Montreal-South (French: Montréal-Sud) was a suburb of Montreal located on the south shore of the St. Lawrence River founded in 1906. Montréal-Sud was created from land of the Saint-Antoine-de-Longueuil parish. Originally a village in its first five years, Montréal-Sud gained the status of city in 1911.

Early in its existence, its population was split between French-speaking Roman Catholics and English-speaking Protestants. This changed by the middle of the century, as the Francophones became the overwhelming majority.

The approximate territorial limits of the city were La Fayette Boulevard in the west, Bertrand Street in the south, Joliette Street in the east and St. Lawrence River in the north.

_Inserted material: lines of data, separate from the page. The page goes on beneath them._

(** * VIPeR data manager: split generation, persistence and assembly

    A shallow embedding of [data_manager/viper.py] (class [VIPeR]).

    The Python state that matters is made explicit: the files the class
    looks at (the two camera listings and [splits.json]) and the state of
    numpy's global random generator.  Exceptions are values of [exn] carried
    by the [result] monad. *)

From Stdlib Require Import Ascii.
From stdpp Require Import base numbers list strings sorting gmap pretty.

Local Open Scope Z_scope.
Local Open Scope nat_scope.

(** ** Exceptions and the result monad *)

(** The Python exceptions the modelled code can raise.  [AssertionError]
    carries the optional message of the [assert] statement. *)
Inductive exn : Type :=
| AssertionError (msg : option string)
| ValueError (msg : string)
| IndexError
| KeyError (key : string)
| TypeError
| IOError.

Inductive result (A : Type) : Type :=
| Ok (a : A)
| Raise (e : exn).
Arguments Ok {A} a.
Arguments Raise {A} e.

#[global] Instance result_ret : MRet result := λ A a, Ok a.
#[global] Instance result_bind : MBind result := λ A B f m,
  match m with
  | Ok a => f a
  | Raise e => Raise e
  end.

(** [assert cond, msg] *)
Definition py_assert (cond : bool) (msg : option string) : result unit :=
  if cond then Ok () else Raise (AssertionError msg).

(** ** JSON documents and the Python values [json.load] returns

    [json.load] maps arrays to lists, objects to dicts, integers to ints and
    strings to strs, so one tree type serves for the stored document and
    for the loaded value.  An object is kept as the list of its items, in
    order, with pairwise distinct keys.  Floats are left out: the module
    never writes one. *)
#[warnings="-register-all"]
Inductive json : Type :=
| JNull
| JBool (b : bool)
| JNum (n : Z)
| JStr (s : string)
| JArr (items : list json)
| JObj (items : list (string * json)).

(** A Python tuple of loaded values. *)
Definition pytuple : Type := list json.

(** [len(v)] *)
Definition py_len (v : json) : result Z :=
  match v with
  | JArr items => Ok (Z.of_nat (length items))
  | JObj items => Ok (Z.of_nat (length items))
  | JStr s => Ok (Z.of_nat (String.length s))
  | _ => Raise TypeError
  end.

Like neighbouring Longueuil, Montréal-Sud was an enclave of the parish Saint-Antoine-de-Longueuil (later known as Ville Jacques-Cartier).

Merger with Longueuil and aftermath

On January 28, 1961, the city of Montréal-Sud merged with the city of Longueuil, keeping the latter's name.
After Montréal-Sud was dissolved, its former territory underwent a major urban renewal that began in the mid-1960s.

Place Charles-Le Moyne
Place Charles-Le Moyne, Longueuil's primary transit hub and business center, is in the former territory of Montréal-Sud.

It is the location of the Longueuil bus terminus and Longueuil-Université-de-Sherbrooke metro station (the terminus of the Metro's Yellow line). Most of Longueuil's high-rise residential and office buildings are located in this area, including 99 Place Charles-Le Moyne, which is 30 stories tall, and is the tallest building in Greater Montreal off the Island of Montreal.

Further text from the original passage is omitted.